Etappe 5: Camp Lake Trail - Lava Lake Trailhead (13,8 Meilen bzw. 22,1 km)

Am nächsten Morgen kehren wir zum Green Lakes Trail zurück und folgen ihm nach Norden. Nach einer halben Meile zweigt rechts der Weg Nr. 4072 (5.900 ft) zum Pole Creek Trailhead ab, wir gehe aber geradeaus weiter durch die verbrannte Landschaft. Etwa 75 Minuten nach unserer Querung des Soap Creek erreichen wir das Ende des ersten Abschnitts der Pole Creek Burn Area. Es ist wie eine Erlösung, wieder durch grüne Bäume zu wandern. Von einer Lichtung mit dunklem Vulkansand bieten sich schöne Blicke auf die North Sister. Doch bald müssen wir für ein allerdings deutlich kürzeres Wegstück noch einmal den Anblick verkohlter Baumstämme ertragen. Dann betreten wir hohen Wald und gelangen zum Scott Trail (5.300 ft). Wir gehen nach links und steigen durch Wald, in dem es anscheinend schon früher einmal gebrannt hat, langsam bergan. Kurz bevor der Trail in Kehren steiler hinauf führt, kann man auf einem nicht beschilderten und sehr vagen Trail (nur Steinmänner am Abzweig) einen Abstecher nach links zum nahen Yapoah Lake machen - ein schöner Platz für die Mittagspause. Zurück auf dem Scott Trail steigen wir nun zum Scott Pass (6.030 ft) hinauf.

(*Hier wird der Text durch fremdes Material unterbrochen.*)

(** The common end of versions 2 and 3: the sum [sum] of the aligned words,
    the tail byte, the odd first byte [b] (if any) in the high half of [t],
    the folding and the final swap. *)
Lemma chksum_finish b t sum r n :
  (t = 0 /\ b = None \/ exists h, b = Some h /\ is_u8 h /\ t = 256 * h) ->
  bytes_ok r -> (length r <= 1)%nat -> 0 <= n -> 0 <= sum ->
  sum + 65535 < 2 ^ 32 ->
  same_oc (sum + lesum r) n ->
  (let t' := match r with c :: _ => set_byte t 0 c | [] => t end in
   let sum := u32 (sum + t') in
   s ← fold_carry fold_fuel sum; Some (u16 (match b with Some _ => swap_bytes s | None => s end))) =
  Some (match b with Some h => oc (h + 256 * n) | None => oc n end).
Proof.
  intros Ht Hr Hlen Hn Hs Hsum Hsame. cbv zeta.
  assert ((match r with c :: _ => set_byte t 0 c | [] => t end) = t + lesum r) as ->.
  { destruct r as [|c [|]]; cbn [lesum length] in *; [lia| |lia].
    apply bytes_ok_cons in Hr as [Hc _].
    destruct Ht as [[-> _]|(h & _ & Hh & ->)]; [apply (set_byte_0 0)|apply set_byte_0]; done. }
  assert (0 <= lesum r <= 255) as Hlr.
  { destruct r as [|c [|]]; cbn [lesum length] in *; [lia| |lia].
    apply bytes_ok_cons in Hr as [Hc _]. unfold is_u8 in Hc. lia. }
  assert (0 <= sum + (t + lesum r) < 2 ^ 32) as Hu.
  { destruct Ht as [[-> _]|(h & _ & Hh & ->)]; unfold is_u8 in *; lia. }
  rewrite (u32_small (sum + _)), fold_carry_oc by (unfold is_u32; lia). cbn.
  destruct Ht as [[-> ->]|(h & -> & Hh & ->)].
  - rewrite u16_small by auto with ints. rewrite Z.add_0_l. f_equal. by apply oc_ext; [lia..|].
  - rewrite swap_bytes_htons, htons_oc, u16_small by (auto with ints; lia).
    f_equal. unfold is_u8 in *. apply oc_ext; [lia..|].
    destruct Hsame as [Hc Hz]. split; [|lia].
    rewrite <- Hc. apply (cong_mult _ _ h). lia.
Qed.

Lemma odd_negb z : negb (Z.land z 1 =? 0) = Z.odd z.
Proof.
  change 1 with (Z.ones 1). rewrite Z.land_ones by lia. change (2 ^ 1) with 2.
  rewrite Zmod_odd. by destruct (Z.odd z).
Qed.

Lemma lwip_standard_chksum_v2_oc a l :
  bytes_ok l -> Z.of_nat (length l) <= 0x20000 ->
  lwip_standard_chksum_v2 a l = Some (oc (lesum l)).
Proof.
  intros Hl Hlen. unfold lwip_standard_chksum_v2. rewrite odd_negb.
  destruct (Z.odd a) eqn:Ha; [destruct l as [|b l]|].
  - reflexivity.
  - apply bytes_ok_cons in Hl as [Hb Hl]. cbn [length] in Hlen.
    destruct (sum16_loop_sum l 0 Hl) as (s & r & -> & Hr & Hlr & Hs & Hsb & _);
      [lia|Z.div_mod_to_equations; lia|].
    pose proof (lesum_nonneg l Hl).
    pose proof (chksum_finish (Some b) (set_byte 0 1 b) s r (lesum l)) as F. cbv zeta in F.
    rewrite F; auto; [|right; exists b; by rewrite set_byte_1|lia|Z.div_mod_to_equations; lia
      |by rewrite Hs].
    f_equal. unfold is_u8 in *. apply oc_ext; [lia|apply lesum_nonneg, bytes_ok_cons; done|].
    split; [symmetry; apply lesum_cons|].
    rewrite (lesum_zero (b :: l)) by (by apply bytes_ok_cons).
    rewrite list.Forall_cons, <- lesum_zero by done. lia.
  - replace (match l with [] => (0, l) | _ :: _ => (0, l) end) with (0, l) by (by destruct l).
    destruct (sum16_loop_sum l 0 Hl) as (s & r & -> & Hr & Hlr & Hs & Hsb & _);
      [lia|Z.div_mod_to_equations; lia|].
    pose proof (lesum_nonneg l Hl).
    pose proof (chksum_finish None 0 s r (lesum l)) as F. cbv zeta in F.
    rewrite F; auto; [lia|Z.div_mod_to_equations; lia|by rewrite Hs].
Qed.

(** One 32-bit addition with its end-around carry. *)
Lemma add_carry_oc a w :
  is_u32 a -> is_u32 w ->
  let r := u32 (a + w) in
  let r := if r <? a then u32 (r + 1) else r in
  is_u32 r /\ same_oc r (a + w).
Proof.
  unfold same_oc. intros Ha Hw. cbv zeta. bits_arith.
  destruct (Z.ltb_spec ((a + w) mod 2 ^ 32) a) as [Hlt|Hge].
  - assert (2 ^ 32 <= a + w) by (Z.div_mod_to_equations; lia).
    assert ((a + w) mod 2 ^ 32 = a + w - 2 ^ 32) as -> by (Z.div_mod_to_equations; lia).
    rewrite Z.mod_small by lia. split; [lia|]. split; [|lia].
    apply (cong_mult _ _ (- 65537)). lia.
  - assert ((a + w) mod 2 ^ 32 = a + w) as -> by (Z.div_mod_to_equations; lia).
    split; [Z.div_mod_to_equations; lia|]. done.
Qed.

Lemma same_oc_add a b c : 0 <= a -> 0 <= b -> 0 <= c -> same_oc a b -> same_oc (a + c) (b + c).
Proof. intros ??? [Hc Hz]. split; [by rewrite Hc|lia]. Qed.

Lemma sum32_loop_oc n l sum :
  (length l <= n)%nat -> bytes_ok l -> is_u32 sum ->
  exists s r, sum32_loop sum l = (s, r) /\ bytes_ok r /\ (length r <= 7)%nat /\ is_u32 s /\
    same_oc (s + lesum r) (sum + lesum l) /\
    Z.even (Z.of_nat (length r)) = Z.even (Z.of_nat (length l)).
Proof.
  revert l sum. induction (lt_wf n) as [n _ IH]. intros l sum Hn Hl Hs.
  destruct (decide (length l <= 7)%nat) as [Hlt|Hge].
  { exists sum, l. split; [|by auto 6 using same_oc_refl].
    do 8 (destruct l as [|? l]; [reflexivity|]). cbn in Hlt. lia. }
  do 8 (destruct l as [|? l]; [cbn in Hge; lia|]). clear Hge.
  rewrite !bytes_ok_cons in Hl.
  destruct Hl as (H0 & H1 & H2 & H3 & H4 & H5 & H6 & H7 & Hl). unfold is_u8 in *.
  pose proof (lesum_nonneg l Hl) as Hpos.
  set (w1 := z + 2 ^ 8 * z0 + 2 ^ 16 * z1 + 2 ^ 24 * z2).
  set (w2 := z3 + 2 ^ 8 * z4 + 2 ^ 16 * z5 + 2 ^ 24 * z6).
  assert (is_u32 w1) as Hw1 by (unfold is_u32; subst w1; lia).
  assert (is_u32 w2) as Hw2 by (unfold is_u32; subst w2; lia).
  destruct (add_carry_oc sum w1 Hs Hw1) as [Ht Hts]. cbv zeta in Ht, Hts.
  set (t := if _ <? sum then _ else _) in Ht, Hts.
  destruct (add_carry_oc t w2 Ht Hw2) as [Hu Hus]. cbv zeta in Hu, Hus.
  set (u := if _ <? t then _ else _) in Hu, Hus.
  destruct (IH (length l)) with (l := l) (sum := u) as (s & r & E & Hr & Hlr & Hs' & Hsame & Hev);
    [cbn in Hn; lia|lia|done|done|].
  exists s, r. cbn [sum32_loop]. fold w1 w2. fold t. fold u.
  split; [exact E|]. repeat split; auto; try apply Hs'.
  - destruct Hsame as [Hc _], Hus as [Hc2 _], Hts as [Hc1 _].
    rewrite Hc, Hc2, Hc1. cbn [lesum]. subst w1 w2.
    apply (cong_mult _ _ (z1 + 256 * z2 + z5 + 256 * z6)). lia.
  - destruct Hsame as [_ [Hz _]], Hus as [_ [Hz2 _]], Hts as [_ [Hz1 _]].
    pose proof (lesum_nonneg r Hr). unfold is_u32 in *. cbn [lesum]. lia.
  - destruct Hsame as [_ [_ Hz]], Hus as [_ [_ Hz2]], Hts as [_ [_ Hz1]].
    pose proof (lesum_nonneg r Hr). unfold is_u32 in *. cbn [lesum]. lia.
  - cbn [length]. by rewrite Hev, !Nat2Z.inj_succ, !Z.even_succ, !Z.odd_succ,
      !Z.even_succ, !Z.odd_succ, !Z.even_succ, !Z.odd_succ, !Z.even_succ, !Z.odd_succ.
Qed.

(** The body of version 3 after its first byte: an optional aligned word, the
    32-bit loop, a fold and the remaining words. *)
Lemma chksum3_body ps l :
  bytes_ok l ->
  exists s r,
    (let '(sum, pb) := match l with
                       | b0 :: b1 :: rest =>
                           if negb (Z.land ps 3 =? 0) then (u32 (b0 + 256 * b1), rest) else (0, l)
                       | _ => (0, l)
                       end in
     let '(sum, pl) := sum32_loop sum pb in
     sum16_loop (u32 (Z.shiftr sum 16 + Z.land sum 0xffff)) pl) = (s, r) /\
    bytes_ok r /\ (length r <= 1)%nat /\ 0 <= s /\ s + 65535 < 2 ^ 32 /\
    same_oc (s + lesum r) (lesum l).
Proof.
  intros Hl.
  assert (exists sum pb, match l with
            | b0 :: b1 :: rest =>
                if negb (Z.land ps 3 =? 0) then (u32 (b0 + 256 * b1), rest) else (0, l)
            | _ => (0, l) end = (sum, pb) /\ is_u32 sum /\ bytes_ok pb /\
            sum + lesum pb = lesum l) as (sum & pb & -> & Hsum & Hpb & E).
  { destruct l as [|b0 [|b1 l]]; [by exists 0, []|by exists 0, [b0]|].
    rewrite !bytes_ok_cons in Hl. destruct Hl as (H0 & H1 & Hl).
    destruct (negb _).
    - exists (b0 + 256 * b1), l. unfold is_u8, is_u32 in *. rewrite u32_small by (unfold is_u32; lia).
      repeat split; auto; lia.
    - exists 0, (b0 :: b1 :: l). by rewrite !bytes_ok_cons. }
  destruct (sum32_loop_oc (length pb) pb sum ltac:(lia) Hpb Hsum)
    as (s & r & -> & Hr & Hlr & Hs & Hsame & _). rewrite E in Hsame.
  pose proof (fold_step s ltac:(unfold is_u32 in *; lia)) as Hf.
  bits_arith. rewrite Z.mod_small by (Z.div_mod_to_equations; lia).
  rewrite (Z.add_comm (s / _)).
  destruct (sum16_loop_sum r (s mod 65536 + s / 2 ^ 16) Hr) as (s' & r' & -> & Hr' & Hl' & E' & Hb' & _);
    [Z.div_mod_to_equations; lia..|].
  exists s', r'. repeat split; auto; try (Z.div_mod_to_equations; lia).
  - rewrite E'. transitivity (s + lesum r); [|apply Hsame]. by rewrite (proj1 Hf).
  - rewrite E'. destruct Hsame as [_ [H1 _]], Hf as [_ [H2 _]].
    pose proof (lesum_nonneg r Hr). Z.div_mod_to_equations; lia.
  - rewrite E'. destruct Hsame as [_ [_ H1]], Hf as [_ [_ H2]].
    pose proof (lesum_nonneg r Hr). Z.div_mod_to_equations; lia.
Qed.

Wir halten uns hier rechts und kommen kurz darauf zum South Mattieu Lake. Direkt danach nehmen wir am Sattel den rechten Trail (PCT), der hoch am Hang entlangführt und weite Blicke zur North Sister und über die Lavafelder am McKenzie Pass bietet. Langsam senkt er sich in den Wald hinab und trifft schließlich auf den Weg Nr. 4062, der vom North Mattieu Lake kommt. Wieder gehen wir hier rechts und erreichen wenig später den Verbindungsweg, der uns nach rechts zurück zum Lava Lake Trailhead bringt.